(Required work)
Reproduce this listing from its first line through the line with "destruct (loop_start c Hl)", inclusive, leaving out all that follows.

(Records provided)
Lemma drive_rest inputs t c attempts m acc sent r :
  at_loop t c attempts → loop_of c → drive k size inputs t m = Some (acc, sent, Succeeded r) →
  rest_sent c attempts acc sent ∧ field r "complete" = JBool true.
Proof.
  revert t c attempts m acc sent. induction inputs as [|[now i] inputs IH]; intros t c attempts m acc sent Hat Hl; [done|].
  pose proof (at_loop_attempts t c attempts Hat Hl) as Hatt. cbn [drive].
  destruct (advance k now size i t m) as [[m1 p]|] eqn:Hadv; [|done].
  apply (advance_moved now i t c attempts m m1 p Hat Hl) in Hadv. cbn [mbind option_bind].
  destruct (loop_start c Hl) as (Hcs & Hst & Hb & Hlast & Hnext).
  assert (0 <= requests_for (cl_index c) []) as H0 by done.
  destruct Hadv as [t' c' -> Hat' Hl' Hi Hs Hr Ho|t' c' -> Hat' Hl' Hi Hs Hr Ho|r' -> Hi Hrc Hs Hn|st -> Hn].
  - destruct (drive k size inputs t' m1) as [[[acc' sent'] p']|] eqn:Hd; [|done]. intros [= <- <- ->].
    destruct (IH _ _ _ _ _ _ Hat' Hl' Hd) as ((R1 & R2 & R3 & R4 & R5) & Hcomp). split; [|done]. rewrite Hs. split_and!.
    + destruct (loop_start c' Hl') as (_ & Hst' & _). rewrite Hst, <-Hi, <-Hst'. exact R1.
    + apply Forall_app. by split.
    + rewrite requests_for_app, <-Hi. rewrite Hi in *. lia.
    + intros j Hj. rewrite requests_for_app, Ho by lia. apply R4. lia.
    + intros j Hj. rewrite requests_for_app, Ho by lia. apply R5. lia.
  - destruct (drive k size inputs t' m1) as [[[acc' sent'] p']|] eqn:Hd; [|done]. intros [= <- <- ->].
    destruct (IH _ _ _ _ _ _ Hat' Hl' Hd) as ((R1 & R2 & R3 & R4 & R5) & Hcomp). split; [|done].
    destruct (loop_start c' Hl') as (_ & Hst' & Hb' & _). assert (chunk_start c' = chunk_start c + chunkSize) as Hstep by (rewrite Hst', Hi, Hst; lia).
    rewrite Hs. split_and!.
    + rewrite fmap_app, concat_app, R1. cbn [fmap list_fmap concat]. rewrite app_nil_r, Hstep, <-Hnext by lia. apply slice_rest. rewrite Hnext; lia.
    + apply Forall_app. by split.
    + rewrite requests_for_app, Ho, decide_False, (R5 (cl_index c)) by lia. lia.
    + intros j Hj. rewrite requests_for_app, Ho. destruct (decide (j = cl_index c + 1)) as [->|Hne].
      * rewrite <-Hi. pose proof (requests_for_nonneg (cl_index c') sent'). lia.
      * apply R4. lia.
    + intros j Hj. rewrite requests_for_app, Ho, decide_False by lia. apply R5. lia.
  - destruct inputs; [|done]. intros [= <- <- <-]. split; [|done]. rewrite Hs. split_and!.
    + simpl. rewrite app_nil_r, Hlast by lia. unfold slice. simpl. apply take_ge. rewrite length_drop. unfold size, lengthZ. lia.
    + constructor.
    + unfold requests_for. rewrite sumZ_nil. lia.
    + intros j Hj. lia.
    + done.
  - by destruct inputs.
Qed.

End drive.

(** C14: a chunked upload that succeeds, however its requests went, be it with delays, progress
    events, failed attempts and pauses. The slices the desktop took are the file, in order and
    without gap or overlap; every request was for the slice its index stands for, of the one
    id; each chunk was requested at least once and at most three times; and the answer to
    the last chunk said that the file is complete. *)
Theorem chunked_upload_complete {A} (content : list A) ios k now fileId m m0 t sent0 inputs acc sent r :
  config_ok m → 0 < lengthZ content →
  uploadChunked ios k now fileId (lengthZ content) m = (m0, Suspended t sent0) →
  drive k (lengthZ content) inputs t m0 = Some (acc, sent, Succeeded r) →
  let chunkSize := chunk_size ios m in
  let total := ceil_div (lengthZ content) chunkSize in
  concat (slice content <$> acc) = content ∧ field r "complete" = JBool true
  ∧ Forall (request_ok k (lengthZ content) chunkSize total fileId) (sent0 ++ sent)
  ∧ ∀ i, 0 <= i < total → 1 <= requests_for i (sent0 ++ sent) <= 3.
Proof.
  intros Hc Hsize. unfold uploadChunked. cbv zeta. pose proof (chunk_size_positive ios m Hc) as Hcs.
  set (cs := chunk_size ios m) in *. set (total := ceil_div (lengthZ content) cs).
  destruct (Z.ltb_spec BrowserLimits.MaxChunksPerFile total) as [_|Hmost]; [done|]. destruct (_ <? _); [done|].
  unfold send_chunk. intros [= <- <- <-] Hd.
  set (c := {| cl_chunkSize := cs; cl_totalChunks := total; cl_fileId := fileId; cl_index := 0; cl_uploadedBytes := 0;
    cl_lastLoaded := 0; cl_attempt := 0 |}) in *. change (c <| cl_lastLoaded := 0 |> <| cl_attempt := 0 |>) with c in *.
  pose proof (ceil_div_spec (lengthZ content) cs Hcs) as Hspec. fold total in Hspec.
  assert (loop_of content cs total fileId c) as Hl.
  { split; [|done]. split; unfold MAX_CHUNK_RETRIES, chunk_start; simpl; try done; nia. }
  apply (drive_rest content k cs total fileId inputs _ c 1) in Hd as ((R1 & R2 & R3 & R4 & R5) & Hcomp); [|by split|done].
  split_and!; [exact R1|done|apply Forall_app; split; [|done]; constructor; [by apply chunk_request_ok|constructor]|].
  intros i Hi. rewrite requests_for_app, requests_for_one. unfold is_chunk_request, chunk_request.
  destruct (Z.eqb_spec (cl_index c) i) as [<-|Hne]; simpl number_of_bool.
  - pose proof (requests_for_nonneg (cl_index c) sent). lia.
  - rewrite Z.add_0_l. apply R4. simpl in *. lia.
Qed.
Definition report_keys : list string :=
  ["schemaVersion"; "sessionRef"; "appVersion"; "environment"; "transport"; "requestedPreparationMode"; "preparationMode";
   "automaticPreparationReason"; "includeAdditionalMediaComponents"; "startedAt"; "updatedAt"; "completedAt";
   "sessionDurationMs"; "firstUploadStartedElapsedMs"; "firstAcknowledgementElapsedMs"; "preparationCompletedElapsedMs";
   "uploadPhaseDurationMs"; "completionStatus"; "selectedAssets"; "preparedAssets"; "expandedFiles"; "selectedFiles";
   "preparedFiles"; "uploadedFiles"; "skippedFiles"; "failedFiles"; "discoveredBytes"; "selectedMediaBytes";
   "additionalComponentsBytes"; "selectedMediaFiles"; "additionalComponentsFiles"; "plannedUploadBytes"; "acknowledgedBytes";
   "skippedBytes"; "preflightSkippedFiles"; "preflightSkippedBytes"; "serverSkippedFiles"; "serverSkippedBytes"; "retryCount";
   "averageMediaMBps"; "peakMediaMBps"; "queueMaxDepth"; "uploadCapacityWaitDurationMs"; "uploadCapacityWaitCount";
   "maxUploadCapacityWaitDurationMs"; "maxActiveUploadWorkers"; "filenameResolvedAppleFiles"; "filenameFallbackFiles";
   "peakNativeResidentMemoryBytes"; "preflight"; "uploadTiming"; "materialization"; "windows"; "preflightWindowSamples";
   "failures"; "failureCounts"; "omittedFailureDetails"; "thermalTransitions"]%string.

(** A field of the stored report. *)
Ltac stored_field :=
  unfold allowListedReport; cbv zeta; cbn [field];
  rewrite !lookup_field_app, !lookup_picked, !lookup_if_defined; cbn [lookup_field]; literal_tests; reflexivity.

Lemma stored_windows r : field (allowListedReport r) "windows" = map_items allowed_window (field r "windows").
Proof. stored_field. Qed.
Lemma stored_samples r :
  field (allowListedReport r) "preflightWindowSamples" = JArr (selectPreflightWindowSamples (items (field r "windows"))).
Proof. stored_field. Qed.
Lemma stored_failures r :
  field (allowListedReport r) "failures" = map_items (λ f, JObj (picked f ["fileRef"; "stage"; "code"; "retryCount"]%string)) (field r "failures").
Proof. stored_field. Qed.

Lemma items_map f v x : x ∈ items (map_items f v) → ∃ y, y ∈ items v ∧ x = f y.
Proof. unfold map_items. simpl. intros (y & -> & Hy)%list_elem_of_fmap. by exists y. Qed.

(** C40: whatever else a report in memory carries, the stored one has only the fields of the
    allow list, and so have its windows, failures and samples: no name of a file. It has a
    sample of at most 64 windows, each of a window with a preflight and upload timing. *)
Theorem stored_report_is_allow_listed report :
  let s := allowListedReport report in
  only report_keys s
  ∧ (∀ w, w ∈ items (field s "windows") → only window_keys w)
  ∧ (∀ f, f ∈ items (field s "failures") → keys f = ["fileRef"; "stage"; "code"; "retryCount"]%string)
  ∧ (length (items (field s "preflightWindowSamples")) <= 64)%nat
  ∧ (∀ x, x ∈ items (field s "preflightWindowSamples") →
       only sample_keys x ∧ ∃ w, w ∈ eligible_windows (items (field report "windows")) ∧ x = window_sample w).
Proof.
  intros s. unfold s. rewrite stored_windows, stored_failures, stored_samples. split_and!.
  - unfold allowListedReport. cbv zeta. only_names.
  - intros w (y & _ & ->)%items_map. apply allowed_window_keys.
  - intros f (y & _ & ->)%items_map. done.
  - apply samples_length.
  - intros x (w & Hw & ->)%samples_sampled. split; [apply window_sample_keys|by exists w].
Qed.

(** ** A small directory *)

Module StorageDemo.
(** Every text is 100 bytes long. *)
Definition text_size (_ : jsval) : Z := 100.
Definition report : jsval := JObj [("sessionRef", JStr "c"); ("startedAt", JNum 9); ("secret", JStr "IMG_1.heic")]%string.
Definition file (size modified : Z) : stored := {| text := NotJson; size := size; modified := Some modified; isDirectory := false |}.
Definition large : Z := 3 * 1024 * 1024.
(** [b] is newer than [a]; together they are too large. *)
Definition shelf : directory :=
  [("notes.txt", file 10 0); ("transfer-a.json", file large 1000); ("transfer-b.json", file large 2000);
   ("transfer-x.json.tmp", file 10 500)]%string.

Lemma shelf_names : NoDup shelf.*1.
Proof. literal_names. Qed.

Definition ops : list file_op := default [] (persist_ops text_size 3000 report shelf).
Lemma ops_ok : persist_ops text_size 3000 report shelf = Some ops.
Proof. vm_compute. reflexivity. Qed.
End StorageDemo.
(* src: features/transfer/useTransferController.ts:337-346 [useTransferController] *)
Definition unmount (v : view) : view :=
  v <| active := false |> <| callbacksEnabled := false |> <| pendingProgress := None |> <| uiTimer := None |>
    <| queueNotice := QueueNotice.dispose (queueNotice v) |> <| cancels := cancels v + 1 |>.

(* src: features/transfer/useTransferController.ts:358-367 [cancelTransfer] *)
Definition cancelTransfer (v : view) : view :=
  on_screen (λ s, s <| isFinished := true |>)
    (v <| callbacksEnabled := false |> <| uiTimer := None |> <| queueNotice := QueueNotice.dispose (queueNotice v) |>
       <| cancels := cancels v + 1 |>).

(** *** Events *)

Inductive view_event :=
  | Progress (p : progress_report)
  | FileUpdate (u : FileStatusUpdate)
  | Complete (expandedFiles : option Z)
  | Fatal (error : option string) (expandedFiles : option Z)
  | Thermal (t : ThermalState)
  | UiTimer
  | ShowTimer
  | HideTimer
  | CancelTap
  | Unmount.

(** [setVisible] of a timer of the notice. *)
Definition set_visible (r : QueueNotice.notice * option bool) (v : view) : view :=
  let v := v <| queueNotice := r.1 |> in
  match r.2 with Some visible => on_screen (λ s, s <| queueCatchUpVisible := visible |>) v | None => v end.

(** [None]: the event is not possible; a timer fires when it is due, or later. *)
(* src: features/transfer/useTransferController.ts:300-334 [startTransfer] *)
Definition view_exec (now : Z) (e : view_event) (v : view) : option view :=
  let due t := match t with Some t => t <=? now | None => false end in
  match e with
  | Progress p => Some (onProgress now p v)
  | FileUpdate u => Some (updateFileStatus now u v)
  | Complete n => Some (finish_transfer now n v).1
  | Fatal error n => Some (reportFatalError now error n v)
  | Thermal t => Some (onThermalStateChange t v)
  | UiTimer => if due (uiTimer v) then Some (ui_timer_fires now v) else None
  | ShowTimer =>
      if due (QueueNotice.showTimer (queueNotice v))
      then Some (set_visible (QueueNotice.show_fires (isActive v && negb (finished v)) (actualUploadObserved v) (queueNotice v)) v)
      else None
  | HideTimer =>
      if due (QueueNotice.hideTimer (queueNotice v))
      then Some (set_visible (QueueNotice.hide_fires (isActive v && negb (finished v)) (queueNotice v)) v) else None
  | CancelTap => Some (cancelTransfer v)
  | Unmount => if active v then Some (unmount v) else None
  end.

Definition view_step (v v' : view) : Prop := ∃ now e, view_exec now e v = Some v'.

End controller.

(** ** Failures grouped for the result screen *)

(* src: features/transfer/transferPresentation.ts:22-27 [TransferFailureGroup] *)
Record failure_group := { fg_index : Z; fg_count : Z; fg_message : string; fg_samples : list string }.

#[export] Instance failure_group_eta : Eta failure_group := λ g,
  Build_failure_group (fg_index g) (fg_count g) (fg_message g) (fg_samples g).

(** [file.msg?.trim() || 'The file did not complete.'] *)
(* src: features/transfer/transferPresentation.ts:33-33 [groupFailureResults] *)
Definition failure_message (f : file_state) : string := js_or (default EmptyString (trim <$> fs_msg f)) "The file did not complete.".

(* src: features/transfer/transferPresentation.ts:31-47 [groupFailureResults] *)
Definition group_failure (groups : list (string * failure_group)) (f : file_state) : list (string * failure_group) :=
  if bool_decide (fs_status f = file_error) then
    let message := failure_message f in
    match map_get message groups with
    | Some g => map_set message (g <| fg_count := fg_count g + 1 |>
                  <| fg_samples := if (length (fg_samples g) <? 3)%nat then fg_samples g ++ [fs_filename f] else fg_samples g |>) groups
    | None => map_set message {| fg_index := lengthZ groups + 1; fg_count := 1; fg_message := message; fg_samples := [fs_filename f] |} groups
    end
  else groups.
(* ===== verification/TransferViewProperties.v ===== *)
(** * What the transfer screen shows

    [view_ok]: the invariant of the hook; the theorems: the summary and the lists are those of
    the files, no update of a file is lost, and nothing moves once the transfer is over. *)

From Stdlib Require Import QArith Qcanon Sorted.
From S2P Require Import Prelude JsSort Js UploadTypes SelectionStore UploadSession TransferView.
Open Scope Z_scope.

(** ** Maps in the order of insertion *)

Section maps.
Context {V W : Type} (f : V → W).

Definition map_values (m : list (string * V)) : list (string * W) := (λ e, (e.1, f e.2)) <$> m.

Lemma map_get_values id m : map_get id (map_values m) = f <$> map_get id m.
Proof. induction m as [|[k a] m IH]; [done|]. simpl. destruct (decide (k = id)); [done|exact IH]. Qed.

Lemma map_set_values id a m : map_set id (f a) (map_values m) = map_values (map_set id a m).
Proof.
  unfold map_set. rewrite map_get_values. destruct (map_get id m) as [b|]; simpl.
  - unfold map_values. rewrite <-!list_fmap_compose. apply list_fmap_ext. intros i [k c] _. simpl. by destruct (decide (k = id)).
  - unfold map_values. by rewrite fmap_app.
Qed.
End maps.

Section sums.
Context {V : Type} (g : V → Z).

Definition map_sum (m : list (string * V)) : Z := sumZ (λ e : string * V, g e.2) m.
(** Iteration: a list yields its items, a str its characters, a dict its
    keys in insertion order. *)
Definition py_iter (v : PyVal) : res (list PyVal) :=
  match v with
  | VList l => Ok l
  | VStr s => Ok (VStr <$> utf8_chars s)
  | VDict d => Ok (VStr <$> dict_keys d)
  | _ => Raise TypeError
  end.

Definition py_len (v : PyVal) : res nat :=
  match v with
  | VList l => Ok (length l)
  | VStr s => Ok (length (utf8_chars s))
  | VDict d => Ok (size (dict_items d))
  | _ => Raise TypeError
  end.

(** [v.get(key, dflt)]: only a dict has the method. *)
Definition py_get (v : PyVal) (key : string) (dflt : PyVal) : res PyVal :=
  match v with
  | VDict d => Ok (default dflt (d !! key))
  | _ => Raise AttributeError
  end.

(** [v[key]] for a str key. *)
Definition py_getitem_str (v : PyVal) (key : string) : res PyVal :=
  match v with
  | VDict d => match d !! key with Some x => Ok x | None => Raise KeyError end
  | _ => Raise TypeError
  end.

(** [v[i]] for an index [i >= 0]. *)
Definition py_getitem_nat (v : PyVal) (i : nat) : res PyVal :=
  match v with
  | VList l => match l !! i with Some x => Ok x | None => Raise IndexError end
  | VStr s => match utf8_chars s !! i with Some c => Ok (VStr c) | None => Raise IndexError end
  | VDict _ => Raise KeyError
  | _ => Raise TypeError
  end.

(** [v[:n]]; a dict takes the slice for a key and refuses it (unhashable
    before Python 3.12, a missing key from then on). *)
Definition py_slice_to (v : PyVal) (n : nat) : res PyVal :=
  match v with
  | VList l => Ok (VList (take n l))
  | VStr s => Ok (VStr (String.concat EmptyString (take n (utf8_chars s))))
  | _ => Raise TypeError
  end.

(Response to this exercise)
Lemma drive_rest inputs t c attempts m acc sent r :
  at_loop t c attempts → loop_of c → drive k size inputs t m = Some (acc, sent, Succeeded r) →
  rest_sent c attempts acc sent ∧ field r "complete" = JBool true.
Proof.
  revert t c attempts m acc sent. induction inputs as [|[now i] inputs IH]; intros t c attempts m acc sent Hat Hl; [done|].
  pose proof (at_loop_attempts t c attempts Hat Hl) as Hatt. cbn [drive].
  destruct (advance k now size i t m) as [[m1 p]|] eqn:Hadv; [|done].
  apply (advance_moved now i t c attempts m m1 p Hat Hl) in Hadv. cbn [mbind option_bind].
  destruct (loop_start c Hl) as (Hcs & Hst & Hb & Hlast & Hnext).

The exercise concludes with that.